Şahinkaya Şükran, Ture Zeynep, Unal Ali, Ünüvar Gamze Kalın, Kılıç Ayşegül Ulu
Department of Infection Control Committee, Erciyes University, Kayseri, Turkey.
Department of Infectious Diseases, Faculty of Medicine, Erciyes University, Kayseri, Turkey.
Infect Chemother. 2024 Jun;56(2):239-246. doi: 10.3947/ic.2023.0102. Epub 2024 Jan 18.
This study aimed to determine the risk factors of infectious diarrhea in patients undergoing chemotherapy or hematopoietic stem cell transplantation for hematological malignancies.
This was a prospective, observational study. Patients in whom the infectious agent was determined by laboratory examination were considered to have infectious diarrhea. Patients with diarrhea were categorized as infectious or unidentified and compared in terms of demographic data, treatments, risk factors, laboratory findings, and prognosis.
A total of 838 patients were hospitalized, among which 105 patients who met the inclusion criteria were included (12.5%). The patients were divided into two groups: 67 (63.8%) with unidentified diarrhea and 38 (36.2%) with infectious diarrhea. There were no differences between these groups in terms of age, sex, types of hematological malignancies, and presence of comorbidities. The most commonly isolated microorganism was (12.4%). The rate of corticosteroid use was higher in the group with infectious diarrhea (39.5%) than in the group with unidentified diarrhea (7.5%) ( <0.001). The rate of granulocyte colony-stimulating factor (GCSF) use was higher in patients with unidentified diarrhea than in patients with infectious diarrhea (67.2% 42.1%, =0.022). The median duration of diarrhea was 9 (4-10) days in the group with infectious diarrhea and 5 (3-8) days in the group with unidentified diarrhea (=0.012). According to the multivariate logistic regression model, corticosteroid treatment increased the risk of infectious diarrhea by a 4.75-fold (95% confidence interval [CI], 1.32-17.02) times. Moreover, the duration of diarrhea may result in a 1.15 (95% CI, 1.02-1.31) fold increase in the risk of infectious diarrhea, while GCSF treatment had a 2.84 (1/0.35) (95% CI, 0.12-0.96) fold risk-reducing effect against infectious diarrhea.

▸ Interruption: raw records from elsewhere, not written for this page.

Lemma step_UnlockNode v n top P Q hi : p = UnlockNode v n top P Q hi → progresses g c t.
Proof using HI.
  intros Ht. known HI Ht. assert (Hn : held p n) by (rewrite Ht; by right).
  destruct Hti as (Hd & Hde & Hhi & Hb & _ & _). pose proof Hd as (Ha & H0 & Hv & Hl & Hm).
  assert (Hmax : S top <= maxLevel) by (destruct (si_node _ _ Hs n Ha) as (_ & _ & ?); unfold lev in Hl; lia).
  assert (Hhi' : hi <= S top) by apply Hhi.
  assert (Hneq : ∀ j q, j < S top → P j = Some q → q ≠ n).
  { intros j q Hj Hq Heq. subst q. destruct (Hb j Hj) as (q & Hq' & _ & [->|Hlt]); simplify_eq; korder. }
  destruct (unlock_ok g s t (WRem v n top) P Q hi None true) as (H1 & H2 & H3 & H4 & [H6 H7] & H5); try done.
  - lia.
  - by eapply descends_mono; [..|exact Hde]; lia.
  - intros j Hj. destruct (Hb j) as (q & ? & ? & _); [lia|]. by exists q.
  - split; [done|]. intros j q Hj. apply Hneq. lia.
  - intros j j' Hj Hjj Hj'. destruct (Hb j) as (q & ? & _); [lia|]. congruence.
  - eapply (unlock_progress n (unlockInt64 (WRem v n top) P Q hi None true)); [done| | |rewrite Ht; cbn [thread_step]; by rewrite Unlock_held].
    + split; rewrite ?Ht; try done; [by left|]. by left.
    + intros x. rewrite H5, Ht. simpl. rewrite (preds_hi P (S top) hi) by done. split.
      * intros [[Hx _]|[? _]]; [|done]. split; [by left|]. destruct Hx as (j & Hj & Hx). by eapply Hneq.
      * intros [[Hx| ->] Hne]; [by left|done].
Qed.

Lemma step_UnlockPred w P Q i valid : p = UnlockPred w P Q i valid → progresses g c t.
Proof using HI.
  intros Ht. known HI Ht. destruct Hti as (Hi & Hde & Hal & Hw & Hne). destruct (Hal i) as (q & Hq & Haq); [lia|].
  assert (Hn : held p q) by (rewrite Ht; left; exists i; split; [lia|done]).
  assert (Hrd : read P i = Some q) by (unfold read; by rewrite (proj2 (Nat.ltb_lt _ _))).
  assert (Hsuf : ∀ j j', P j = P i → j <= j' → j' < i → P j' = P i).
  { intros j j' Hj Hjj Hj'. destruct (Hal j') as (q' & Hq' & _); [lia|].
    destruct (decide (j = j')) as [->|]; [done|].
    assert (q' = q ∨ nlt s q' q) as [->|H1] by (apply (Hde j j'); [lia|lia|lia|congruence|done]); [congruence|].
    assert (q = q' ∨ nlt s q q') as [->|H2] by (apply (Hde j' i); [lia|lia|lia|done|done]); [congruence|].
    destruct (nlt_irrefl s q). by eapply nlt_trans. }
  destruct (unlock_ok g s t w P Q i (P i) valid) as (H1 & H2 & H3 & H4 & [H6 H7] & H5); try done.
  - lia.
  - by eapply descends_mono; [..|exact Hde]; lia.
  - intros j Hj. apply Hal. lia.
  - destruct w; [done|]. split; [apply Hne|]. intros j q' Hj. apply Hne. lia.
  - eapply (unlock_progress q); [done| | |rewrite Ht; cbn [thread_step]; rewrite Hrd; cbn [mbind option_bind]; rewrite Unlock_held by done; done].
    + split; rewrite ?Ht; try done; [by left|]. left. by rewrite H4.
    + intros x. rewrite H5, Ht. simpl. rewrite Hq. split.
      * intros [[(j & Hj & Hx) Hxq]|[-> Hx]]; [split; [left; exists j; split; [lia|done]|congruence]|].
        split; [by right|]. destruct w as [|? n]; [done|]. simpl in Hx. subst x. intros ->. by eapply (proj2 Hne i q).
      * intros [[(j & Hj & Hx)|] Hxq]; [left|by right]. split; [|congruence]. exists j. split; [|done].
        destruct (decide (j = i)) as [->|]; [congruence|lia].
Qed.

Lemma step_RandCas v lv hl : p = RandCas v lv hl → progresses g c t.
Proof using HI.
  intros Ht. known HI Ht. destruct Hti as (Hlv & Hlt & Hor). destruct (decide (highestLevel s = hl)) as [He|He].
  - right. exists (mkSet (nodes s) (len s) lv), (FindStart (FAdd v lv) nils nils), g. rewrite Ht. cbn [thread_step].
    rewrite decide_True by done. split; [done|]. apply relocking_step; rewrite ?Ht; try done.
    + split; try done. simpl. lia.
    + simpl. lia.
    + cbn [thread_inv key]. rewrite Hor. split; [done|]. unfold level_ok. simpl. lia.
    + left. by apply tkey_ordered.
    + apply (locks_same g c t HI); try done. intros x. by rewrite Ht.
    + exists 0%Z. unfold elems. simpl. lia.
    + by left.
  - eapply pure_progress; [done|exact Ht| |cbn [thread_step]; by rewrite decide_False].
    split; try done; [left; by apply tkey_ordered|by left].
Qed.

Lemma step_LenAdd w : p = LenAdd w → progresses g c t.
Proof using HI.
  intros Ht. right. eexists _, (Returned true), g. rewrite Ht. split; [done|]. apply relocking_step; rewrite ?Ht; try done.
  - apply (si_high _ _ (inv_shared _ _ HI)).
  - by right.
  - apply (locks_same g c t HI); try done. intros x. by rewrite Ht.
  - destruct (wraps_shift (len s + match w with WAdd _ _ => 1 | WRem _ _ _ => -1 end)) as [k Hk]. exists k.
    unfold elems, int_add. cbn [len nodes]. rewrite Hk. destruct w; simpl; lia.
  - by left.
Qed.
End locks.
End keys.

Infectious diarrhea lasts longer than unidentified diarrhea in patients with hematological malignancies. Although corticosteroid use is a risk factor for developing infectious diarrhea, GCSF use has a protective effect.
本研究旨在确定接受化疗或造血干细胞移植治疗血液系统恶性肿瘤患者发生感染性腹泻的危险因素。
这是一项前瞻性观察性研究。通过实验室检查确定感染病原体的患者被视为患有感染性腹泻。腹泻患者被分为感染性或不明原因性,并在人口统计学数据、治疗方法、危险因素、实验室检查结果和预后方面进行比较。
共838例患者住院,其中105例符合纳入标准(12.5%)。患者分为两组:67例(63.8%)为不明原因性腹泻,38例(36.2%)为感染性腹泻。两组在年龄、性别、血液系统恶性肿瘤类型和合并症方面无差异。最常分离出的微生物是(12.4%)。感染性腹泻组皮质类固醇的使用率(39.5%)高于不明原因性腹泻组(7.5%)(<0.001)。不明原因性腹泻患者粒细胞集落刺激因子(GCSF)的使用率高于感染性腹泻患者(67.2%对42.1%,=0.022)。感染性腹泻组腹泻的中位持续时间为9(4 - 10)天,不明原因性腹泻组为5(3 - 8)天(=0.012)。根据多因素逻辑回归模型,皮质类固醇治疗使感染性腹泻的风险增加4.75倍(95%置信区间[CI],1.32 - 17.02)。此外,腹泻持续时间可能使感染性腹泻的风险增加1.15(95%CI,1.02 - 1.31)倍,而GCSF治疗对感染性腹泻有2.84(1/0.35)(95%CI,0.12 - 0.96)倍的风险降低作用。
血液系统恶性肿瘤患者感染性腹泻的持续时间比不明原因性腹泻长。虽然使用皮质类固醇是发生感染性腹泻的危险因素,但使用GCSF有保护作用。